Competing Legislative Proposals and Their Impact
The legislative landscape is further complicated by conflicting proposals. While Senator Lummis’s bill addresses both Bitcoin and other cryptocurrency transactions, a different proposal in the House, introduced by Representatives Max Miller and Steven Horsford, concentrates solely on stablecoins pegged to the dollar. This divergence in focus has clouded the legislative path forward, despite BPI’s reports suggesting that bipartisan support for some form of tax exemption is still present.
Pierre Rochard, a board member at Bitcoin treasury firm Strive, encapsulated the core issue succinctly:
“The primary barrier to Bitcoin payments adoption is tax policy, not technological scalability.”

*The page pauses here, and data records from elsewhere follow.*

(** Releasing the pages of a slot and clearing it. *)
Lemma exiting_step i r x s1 F1 objs' m' F2 :
  r_used x = false → vm_regions s !! i = Some r → exiting (Z.of_nat i) s1 F1 →
  us_inv m' F2 → objs_ok objs' F2 → same_but (vm_machine s1) m' →
  (∀ id idx, owns r id idx → obj_page objs' id idx = None) →
  (∀ id idx, ¬ owns r id idx → obj_page objs' id idx = obj_page (vm_shared_objects s1) id idx) →
  (∀ p, p ∈ F2 ↔ p ∈ F1 ∧ ¬ ∃ id idx, owns r id idx ∧ obj_page (vm_shared_objects s1) id idx = Some p) →
  exiting (Z.of_nat i + 1) (Vm (<[i := x]> (vm_regions s1)) objs' m') F2.
Proof using Hinv.
  intros Hux Hl [H1 H2 H3 H4 H5 H6 H7 H8 H9] Hi Hoo Hsb Hgone Hkept HF.
  assert (∀ id idx, owns r id idx →
    obj_page (vm_shared_objects s1) id idx = obj_page (vm_shared_objects s) id idx) as Hown.
  { intros id idx Ho. apply H8. by apply (visited_not i r). }
  split; simpl; try done.
  - intros j y Hj Hlt. destruct (decide (j = i)) as [->|Hne].
    + by apply list_lookup_insert_Some in Hj as [(_ & -> & _)|[? _]].
    + rewrite list_lookup_insert_ne in Hj by done. eapply H1; [done|lia].
  - intros j Hj. rewrite list_lookup_insert_ne by lia. apply H2. lia.
  - by rewrite length_insert.
  - by eapply same_but_trans.
  - intros id idx [Hv|Ho]%(visited_next i r); [|by apply Hgone|done].
    destruct (obj_page objs' id idx) as [p|] eqn:E; [|done]. rewrite Hkept, H7 in E; [done|done|].
    intros Ho. by apply (visited_not i r id idx).
  - intros id idx Hn. rewrite (visited_next i r) in Hn by done. rewrite Hkept by tauto. apply H8. tauto.
  - intros p. rewrite HF, H9. setoid_rewrite (visited_next i r); [|done]. split.
    + intros [[Hp Hn] Hn']. split; [done|]. intros (id & idx & [Hv|Ho] & Ep); [by apply Hn; exists id, idx|].
      apply Hn'. exists id, idx. by rewrite Hown.
    + intros [Hp Hn]. split_and!; [done| |].
      * intros (id & idx & Hv & Ep). apply Hn. exists id, idx. auto.
      * intros (id & idx & Ho & Ep). apply Hn. exists id, idx. rewrite <-Hown by done. auto.
Qed.

(** The release of the pages of a shared region. *)
Lemma wpv_exit_shared i r s1 F1 (Q : unit → vm S → Prop) :
  vm_regions s !! i = Some r → exiting (Z.of_nat i) s1 F1 → r_used r = true → r_committed r = true →
  r_kind r = FRY_VM_REGION_ANON_SHARED →
  (∀ objs' m' F2, exiting (Z.of_nat i + 1) (Vm (<[i := vm_region_clear]> (vm_regions s1)) objs' m') F2 →
     Q tt (with_objects objs' m' s1)) →
  wpv (vm_shared_release_range (r_backing_id r) (r_backing_page_start r) (u32 (r_length r / PAGE_SIZE))) Q s1.
Proof using Hinv.
  intros Hl He Hu Hc Hk HQ. destruct (ro_wf _ (proj1 Hinv) i r Hl Hu) as [_ [n En] Hpos _ _ Hsh].
  destruct (Hsh Hk) as (Hid & Hst & Hst2). rewrite En, Z.div_mul in * by done.
  assert (0 < n) by (unfold PAGE_SIZE in *; lia). rewrite u32_small by lia.
  assert (∀ id idx, owns r id idx ↔ id = r_backing_id r ∧ r_backing_page_start r ≤ idx < r_backing_page_start r + n) as Ho.
  { intros. unfold owns. rewrite En, Z.div_mul by done. tauto. }
  assert (∀ idx, r_backing_page_start r ≤ idx < r_backing_page_start r + n →
    ∃ p, obj_page (vm_shared_objects s1) (r_backing_id r) idx = Some p) as Hall.
  { intros idx Hidx. assert (owns r (r_backing_id r) idx) as Hr by (by apply Ho).
    rewrite (ex_kept _ _ _ He) by (by apply (visited_not i r)).
    destruct (owns_mapped i r _ idx Hl Hr) as (_ & _ & x & _ & _ & E). by exists (x_frame x). }
  destruct (Hall (r_backing_page_start r) ltac:(lia)) as [p Ep].
  apply obj_page_Some in Ep as (_ & _ & o & pa & Hlo & Huo & _).
  pose proof (oo_wf _ _ (ex_objs _ _ _ He) _ o Hlo Huo) as Hwf.
  assert (r_backing_page_start r + n ≤ so_page_count o) as Hcnt.
  { destruct (Hall (r_backing_page_start r + n - 1) ltac:(lia)) as [q Eq].
    apply obj_page_Some in Eq as (_ & _ & o' & pa' & Hlo' & _ & Hpa & _). rewrite Hlo in Hlo'. injection Hlo' as <-.
    apply lookup_lt_Some in Hpa. rewrite (ow_pages o Hwf) in Hpa. lia. }
  replace (r_backing_id r) with (Z.of_nat (Z.to_nat (r_backing_id r))) by lia.
  eapply wpv_shared_release; [apply He|apply He|done|done|done|lia|done|]. rewrite Z2Nat.id by lia.
  intros objs' m' Hi Hoo Hd Hsb. eapply HQ. eapply (exiting_step i r); try done.
  - intros id idx [-> Hr]%Ho. rewrite Hd. by rewrite decide_True.
  - intros id idx Hr. rewrite Hd. rewrite decide_False; [done|]. by rewrite <-Ho.
  - intros q. rewrite elem_of_difference, elem_back_frames. setoid_rewrite Ho. split; intros [? Hn]; (split; [done|]).
    + intros (id & idx & [-> ?] & E). apply Hn. by exists idx.
    + intros (idx & ? & E). apply Hn. by exists (r_backing_id r), idx.
Qed.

The Tax Burden of Bitcoin Transactions
This statement highlights the central challenge faced by advocates. The current tax regulations effectively penalize individuals who wish to use Bitcoin for spending rather than mere investment. Each transaction necessitates meticulous tracking of the asset’s value at both the time of acquisition and the point of sale, a level of record-keeping that renders routine transactions impractical for most users.
Interestingly, a de minimis exemption is already present within US law for foreign currency transactions, providing a legal precedent for supporters to reference. However, it remains uncertain whether Congress will act on this before the political climate shifts and the opportunity closes, a scenario that, according to the BPI, may not recur for a significant time.